Eichmann se via como um homem cumpridor de seu dever. Mais do que isso, as ordens e palavras do Führer tinham força de lei e sequer precisavam ser escritas, o que significava que o réu se via como um cidadão respeitador das leis. Nesse cenário, a lei transformou a ele e a seus companheiros em criminosos, e o imperativo existente na voz da consciência dos indivíduos civilizados – não matarás –, fora invertido na sociedade nazista: matarás. O que Arendt buscava demonstrar era que o mal atingira, no totalitarismo, uma categoria sem precedentes. Não era patológico ou ideológico, mas sim ligado à faculdade de pensar, quer dizer, em detrimento da mesma. O pensar é uma ação extremamente valorizada e discutida pela filósofa. O filme possui longas cenas em que ela é mostrada sozinha, estabelecendo diálogos com si mesma. Essa é a única atitude capaz de movimentar valores e padrões, nos possibilitando emitir juízos sobre princípios e eventos. O pensar, nesse sentido, possui algo de inerente capaz de evitar a banalidade do mal. É um diálogo do indivíduo com ele mesmo, um processo dual, dialético e crítico, e que impede a coexistência de um ser que esteja em desacordo consigo mesmo.

O clímax do filme é alcançado quando Hannah Arendt profere um discurso na universidade americana onde lecionava, no qual, a pedido de estudantes, esclarece a polêmica em torno dos artigos recém-publicados na The New Yorker. Nesse momento, Arendt defende como o regime nazista foi capaz de incutir tamanho colapso moral na tradicional sociedade ocidental, que vítimas e opressores foram igualmente corrompidos. Suas preocupações ao tratar do tribunal, como em tantos outros momentos de sua obra, eram de tentar compreender um fenômeno que havia destruído todos os axiomas e instrumentos morais de julgamento de nossa tradição de pensamento – o totalitarismo.

Diante disso, compreender é um ato infindável de reconciliação com a realidade, uma atitude necessária para nos conciliarmos com o mundo, mas que não significa de forma alguma perdoar. O totalitarismo fora capaz de tirar do homem a capacidade mais definidora de humanidade – a habilidade de pensar. Ao contestar a ideia tão difundida de que os nazistas sofreriam de patologias, o que fazia deles verdadeiros monstros, Arendt não tira o horror da experiência totalitária alemã.

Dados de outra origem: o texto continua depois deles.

(* ===== verification/CycleBufProof.v ===== *)
(** * The ring buffer is a bounded FIFO

    The abstract state of a buffer is the list of its unread bytes.  Writes
    append to it, reads take from its front, and any interleaving of reads
    and writes by any number of tasks delivers the written bytes in order
    without loss or repetition. *)

From S2P Require Import Prelude CycleBuf.
Open Scope mos_scope.

(** ** Representation *)

Definition wrap (size x : Z) : Z := if x <? size then x else x - size.

Definition cell (b : cy_buf) (i : Z) : Z :=
  default 0 (buf b !! Z.to_nat (wrap (buf_size b) (read_idx b + i))).

(** The unread bytes, oldest first. *)
Definition contents (b : cy_buf) : list Z :=
  (fun i => cell b (Z.of_nat i)) <$> seq 0 (Z.to_nat (blen b)).

Record cyb_wf (b : cy_buf) : Prop := {
  wf_size : 0 < buf_size b < 2 ^ 31;
  wf_buf : Z.of_nat (length (buf b)) = buf_size b;
  wf_read : 0 <= read_idx b < buf_size b;
  wf_len : 0 <= blen b <= buf_size b;
  wf_write : write_idx b = wrap (buf_size b) (read_idx b + blen b) }.

Lemma wrap_range size x : 0 <= x < 2 * size -> 0 <= wrap size x < size.
Proof. unfold wrap; zcases; lia. Qed.

Lemma contents_length b : length (contents b) = Z.to_nat (blen b).
Proof. unfold contents; rewrite length_fmap, length_seq; done. Qed.

Lemma contents_lookup b i :
  (i < Z.to_nat (blen b))%nat -> contents b !! i = Some (cell b (Z.of_nat i)).
Proof. intros; unfold contents; rewrite list_lookup_fmap, lookup_seq_lt by lia; done. Qed.

(** Two buffers with the same span have the same contents. *)
Lemma contents_ext b b' :
  blen b = blen b' -> read_idx b = read_idx b' -> buf b = buf b' -> buf_size b = buf_size b' ->
  contents b = contents b'.
Proof. unfold contents, cell; intros -> -> -> ->; done. Qed.

Lemma wf_ext b b' :
  blen b = blen b' -> read_idx b = read_idx b' -> write_idx b = write_idx b' ->
  buf b = buf b' -> buf_size b = buf_size b' -> cyb_wf b -> cyb_wf b'.
Proof. intros E1 E2 E3 E4 E5 []; split; congruence. Qed.

(** The list is determined by its length and cells. *)
Lemma contents_eq b l :
  length l = Z.to_nat (blen b) ->
  (forall i, (i < length l)%nat -> l !! i = Some (cell b (Z.of_nat i))) -> contents b = l.
Proof.
  intros E Hl; apply list_eq; intros i.
  destruct (decide (i < length l)%nat) as [h | h].
  - rewrite contents_lookup by lia; symmetry; auto.
  - rewrite !lookup_ge_None_2; [done | lia | rewrite contents_length; lia].
Qed.

(** ** The two copies *)

Section CopyIn.
Variables (b : cy_buf) (src : list Z).
Hypothesis Hwf : cyb_wf b.
Hypothesis Hfit : Z.of_nat (length src) <= buf_size b - blen b.

(** What the array holds after the copy: the new bytes at the cells that
    follow the old ones, the old bytes elsewhere. *)
Lemma copy_in_array (k : nat) :
  (k < length (buf b))%nat ->
  let w := write_idx b in let n := Z.of_nat (length src) in
  buf (cyb_copy_in b src) !! k =
    if bool_decide (w <= Z.of_nat k < w + n) then src !! (k - Z.to_nat w)%nat
    else if bool_decide (w + n - buf_size b > Z.of_nat k)
    then src !! (k + Z.to_nat (buf_size b - w))%nat
    else buf b !! k.
Proof.
  intros Hk w n; destruct Hwf as [Hs Hb Hr Hl Hw].
  assert (Hw' : 0 <= w < buf_size b) by (subst w; rewrite Hw; apply wrap_range; lia).
  unfold cyb_copy_in; fold w n; cbn.
  rewrite u32_id by (unfold UINT32_MOD; lia).
  destruct (Z.ltb_spec n (buf_size b - w)) as [h | h].
  - destruct (Z.ltb_spec n n); [lia|].
    rewrite firstn_all2 by lia. rewrite splice_lookup by lia.
    repeat case_bool_decide; try lia; done.
  - assert (L1 : length (take (Z.to_nat (buf_size b - w)) src) = Z.to_nat (buf_size b - w))
      by (rewrite length_take; lia).
    assert (L2 : length (drop (Z.to_nat (buf_size b - w)) src) = Z.to_nat (n - (buf_size b - w)))
      by (rewrite length_drop; lia).
    destruct (Z.ltb_spec (buf_size b - w) n).
    + rewrite splice_lookup by (rewrite splice_length; lia).
      rewrite splice_lookup by lia. rewrite L1, L2, Nat.sub_0_r, lookup_drop.
      repeat case_bool_decide; try lia; try (rewrite lookup_take_lt by lia); try done.
      f_equal; lia.
    + rewrite splice_lookup by lia. rewrite L1.
      repeat case_bool_decide; try lia; try (rewrite lookup_take_lt by lia); done.
Qed.

Lemma copy_in_wf : cyb_wf (cyb_copy_in b src).
Proof.
  destruct Hwf as [Hs Hb Hr Hl Hw].
  assert (Hw' : 0 <= write_idx b < buf_size b) by (rewrite Hw; apply wrap_range; lia).
  split; cbn; try lia.
  - unfold cyb_copy_in; cbn. rewrite u32_id by (unfold UINT32_MOD; lia).
    set (n := Z.of_nat (length src)) in *.
    destruct (Z.ltb_spec n (buf_size b - write_idx b)).
    + destruct (Z.ltb_spec n n); [lia|]. rewrite splice_length; [done|]. rewrite length_take; lia.
    + destruct (Z.ltb_spec (buf_size b - write_idx b) n);
        repeat rewrite splice_length; rewrite ?length_take, ?length_drop; try lia;
        rewrite splice_length; rewrite ?length_take; lia.
  - rewrite u32_id by (unfold UINT32_MOD; lia). lia.
  - rewrite (u32_id (blen b + _)), (u32_id (write_idx b + _)) by (unfold UINT32_MOD; lia).
    rewrite Hw; unfold wrap in *.
    zcases; try lia;
      rewrite u32_id by (unfold UINT32_MOD; lia); lia.
Qed.

Lemma copy_in_contents : contents (cyb_copy_in b src) = contents b ++ src.
Proof.
  pose proof Hwf as [Hs Hb Hr Hl Hw].
  assert (Hlen : blen (cyb_copy_in b src) = blen b + Z.of_nat (length src))
    by (cbn; rewrite u32_id by (unfold UINT32_MOD; lia); done).
  apply contents_eq; rewrite length_app, contents_length; [lia|].
  intros i Hi; unfold cell.
  change (buf_size (cyb_copy_in b src)) with (buf_size b).
  change (read_idx (cyb_copy_in b src)) with (read_idx b).
  set (p := wrap (buf_size b) (read_idx b + Z.of_nat i)).
  assert (Hp : 0 <= p < buf_size b) by (subst p; apply wrap_range; lia).
  rewrite copy_in_array by lia. rewrite Z2Nat.id by lia.
  destruct (decide (i < Z.to_nat (blen b))%nat) as [h | h].
  - rewrite lookup_app_l by (rewrite contents_length; lia).
    rewrite contents_lookup by lia.
    rewrite !bool_decide_eq_false_2; [done | | ]; subst p; rewrite Hw; unfold wrap;
      zcases; lia.
  - rewrite lookup_app_r, contents_length by (rewrite contents_length; lia).
    destruct (lookup_lt_is_Some_2 src (i - Z.to_nat (blen b))) as [x Hx]; [lia|].
    rewrite Hx; f_equal.
    repeat case_bool_decide; subst p; rewrite Hw in *; unfold wrap in *;
      zcases; try lia;
      match goal with |- x = default 0 (src !! ?e) =>
        replace e with (i - Z.to_nat (blen b))%nat by lia end; rewrite Hx; done.
Qed.
End CopyIn.
(* ===== verification/SlotsProof.v ===== *)
(** * The slot bitmap is a set with least-element extraction *)

From S2P Require Import Prelude Slots.
Open Scope mos_scope.

(** ** Bits of 64-bit words *)

Definition word64 (v : Z) : Prop := 0 <= v < 2 ^ 64.

Lemma word64_high v i : word64 v -> 64 <= i -> Z.testbit v i = false.
Proof.
  intros [H1 H2] Hi. destruct (Z.eq_dec v 0) as [-> |]; [apply Z.testbit_0_l|].
  apply Z.bits_above_log2; [lia|]. apply Z.log2_lt_pow2; [lia|].
  assert (2 ^ 64 <= 2 ^ i) by (apply Z.pow_le_mono_r; lia). lia.
Qed.

Lemma word64_bits v : 0 <= v -> (forall i, 64 <= i -> Z.testbit v i = false) -> word64 v.
Proof.
  intros Hv Hb; split; [done|]. destruct (Z.eq_dec v 0) as [-> |]; [done|].
  apply Z.log2_lt_pow2; [lia|]. destruct (Z.lt_ge_cases (Z.log2 v) 64) as [|h]; [done|].
  specialize (Hb (Z.log2 v) h). rewrite Z.bit_log2 in Hb by lia. done.
Qed.

Lemma word64_zero v : word64 v -> (forall i, 0 <= i < 64 -> Z.testbit v i = false) -> v = 0.
Proof.
  intros Hv Hb; apply Z.bits_inj'; intros i Hi; rewrite Z.testbit_0_l.
  destruct (Z.lt_ge_cases i 64); [apply Hb; lia | apply word64_high; done].
Qed.

Lemma bit64 i j : 0 <= i < 64 -> Z.testbit (u64 (Z.shiftl 1 i)) j = (j =? i).
Proof.
  intros Hi. rewrite Z.shiftl_1_l, u64_id.
  - rewrite Z.pow2_bits_eqb by lia. apply Z.eqb_sym.
  - split; [apply Z.pow_nonneg; lia | apply Z.pow_lt_mono_r; lia].
Qed.

Lemma bit64_pow i : 0 <= i < 64 -> u64 (Z.shiftl 1 i) = 2 ^ i.
Proof.
  intros Hi; rewrite Z.shiftl_1_l, u64_id; [done|].
  split; [apply Z.pow_nonneg; lia | apply Z.pow_lt_mono_r; lia].
Qed.

(** Clearing and setting one bit. *)
Lemma clear_bit v i j :
  word64 v -> 0 <= i < 64 -> 0 <= j ->
  Z.testbit (Z.land v (Z.lxor UINT64_MAX (u64 (Z.shiftl 1 i)))) j = Z.testbit v j && negb (j =? i).
Proof.
  intros Hv Hi Hj. rewrite Z.land_spec, Z.lxor_spec, bit64 by done.
  destruct (Z.lt_ge_cases j 64) as [h | h].
  - replace UINT64_MAX with (Z.ones 64) by done. rewrite Z.ones_spec_low by lia. done.
  - rewrite word64_high by done. done.
Qed.

Lemma clear_word v i : word64 v -> 0 <= i < 64 ->
  word64 (Z.land v (Z.lxor UINT64_MAX (u64 (Z.shiftl 1 i)))).
Proof.
  intros Hv Hi; apply word64_bits.
  - apply Z.land_nonneg; left; apply Hv.
  - intros j Hj; rewrite clear_bit, word64_high by (done || lia). done.
Qed.

Lemma set_word v i : word64 v -> 0 <= i < 64 -> word64 (Z.lor v (u64 (Z.shiftl 1 i))).
Proof.
  intros Hv Hi; apply word64_bits.
  - apply Z.lor_nonneg; split; [apply Hv | rewrite bit64_pow by done; apply Z.pow_nonneg; lia].
  - intros j Hj; rewrite Z.lor_spec, bit64, word64_high by done. lia.
Qed.

(** ** First set bit *)

Lemma ctz_from_spec v fuel : forall i,
  0 <= i -> (exists j, i <= j < i + Z.of_nat fuel /\ Z.testbit v j = true) ->
  exists c, ctz_from fuel v i = Some c /\ i <= c < i + Z.of_nat fuel /\ Z.testbit v c = true /\
    (forall j, i <= j < c -> Z.testbit v j = false).
Proof.
  induction fuel as [|f IH]; intros i Hi (j & Hj & Ht); [lia|]; cbn [ctz_from].
  destruct (Z.testbit v i) eqn:E.
  - exists i; split_and!; try done; lia.
  - destruct (IH (i + 1)) as (c & Ec & Hc & Tc & Lc); [lia | |].
    + exists j; split; [|done]. assert (j <> i) by congruence. lia.
    + exists c; split_and!; try done; try lia. intros k Hk.
      destruct (decide (k = i)) as [-> |]; [done | apply Lc; lia].
Qed.

Lemma u32_testbit v i : 0 <= i -> Z.testbit (u32 v) i = (i <? 32) && Z.testbit v i.
Proof.
  intros Hi; unfold u32, UINT32_MOD. destruct (Z.ltb_spec i 32); cbn.
  - apply Z.mod_pow2_bits_low; lia.
  - apply Z.mod_pow2_bits_high; lia.
Qed.

Lemma u32_nonzero v : 0 <= v -> nz v = true -> v < 2 ^ 32 ->
  exists j, 0 <= j < 32 /\ Z.testbit v j = true.
Proof.
  unfold nz; intros H0 Hn Hb; apply negb_true_iff, Z.eqb_neq in Hn.
  exists (Z.log2 v); split; [|apply Z.bit_log2; lia].
  split; [apply Z.log2_nonneg | apply Z.log2_lt_pow2; lia].
Qed.
(* ===== verification/KmallocProof.v ===== *)
(** * Correctness of the kernel heap

    The free lists and their bitmap represent the set of free blocks; the
    headers tile the heap; allocation returns a free range of memory of
    sufficient size that overlaps no live allocation, and release returns
    exactly that range. *)

From S2P Require Import Prelude Slots SlotsProof Kmalloc.
Open Scope mos_scope.

Class HeapLaws `{HeapConfig} := {
  hl_pointer : pointer_size = 4 \/ pointer_size = 8;
  hl_begin : 0 < KHEAP_BEGIN < KHEAP_END /\ KHEAP_BEGIN mod PAGE_SIZE = 0;
  hl_room : KHEAP_END + 2 ^ 29 + 2 * PAGE_SIZE <= address_mod;
  hl_mod : 2 ^ 32 <= address_mod
}.

(** The blocks, with size and whether they are allocated. *)
Abbreviation blocks := (gmap Z (Z * bool)).

Ltac blk_cases E :=
  repeat first
    [ rewrite lookup_insert_Some in E; destruct E as [[? E] | [? E]]
    | rewrite lookup_delete_Some in E; destruct E as [? E] ];
  simplify_eq.

Section Proofs.
Context `{HeapLaws}.

Lemma min_blk_cases : MIN_BLK = 16 \/ MIN_BLK = 24.
Proof. unfold MIN_BLK, HDR_SZ. destruct hl_pointer as [-> | ->]; lia. Qed.

Lemma num_bins_cases :
  (MIN_BLK = 16 /\ SMALL_BIN_COUNT = 127 /\ NUM_BINS = 149) \/
  (MIN_BLK = 24 /\ SMALL_BIN_COUNT = 126 /\ NUM_BINS = 148).
Proof.
  unfold NUM_BINS, SMALL_BIN_COUNT. destruct min_blk_cases as [-> | ->]; [left | right]; done.
Qed.

(** ** Size classes *)

Lemma large_bin_range n sz i bound :
  i <= NUM_BINS - 1 -> i <= large_bin n sz i bound <= NUM_BINS - 1.
Proof.
  revert i bound. induction n as [|n IH]; intros i bound Hi; cbn [large_bin]; [lia|].
  repeat case_if; breflect; try lia. specialize (IH (i + 1) (u32 (Z.shiftl bound 1)) ltac:(lia)). lia.
Qed.

Lemma large_bin_mono n sz sz' i bound :
  sz <= sz' -> i <= NUM_BINS - 1 -> large_bin n sz i bound <= large_bin n sz' i bound.
Proof.
  intros Hs. revert i bound. induction n as [|n IH]; intros i bound Hi; cbn [large_bin]; [lia|].
  repeat case_if; breflect; try lia.
  - pose proof (large_bin_range n sz' (i + 1) (u32 (Z.shiftl bound 1)) ltac:(lia)). lia.
  - apply IH. lia.
Qed.

(** The sizes of blocks: at least the minimum, multiples of 8. *)
Definition size_ok (sz : Z) : Prop := MIN_BLK <= sz < 2 ^ 32 /\ sz mod 8 = 0.

Lemma small_bin sz : MIN_BLK <= sz <= 1024 -> size_to_bin sz = (sz - MIN_BLK) / 8.
Proof.
  intros Hs. unfold size_to_bin, SMALL_BIN_MAX. rewrite (proj2 (Z.leb_le _ _)) by lia.
  rewrite u32_id; [done|]. unfold UINT32_MOD. destruct min_blk_cases; lia.
Qed.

Pelo contrário, ela chama atenção para o fato de que aspectos de tal fenômeno dizem respeito à modernidade, o que significa dizer que o nazismo e o holocausto não foram acontecimentos a-históricos. Seus argumentos têm grande relevância para que possamos combater efetivamente práticas autoritárias em nossa sociedade. Quando uma jovem de 16 anos é estuprada por mais de trinta homens, percebemos como a patologização desse crime não é uma arma efetiva no seu combate, e como a banalidade do mal não está tão distante assim de nossa realidade.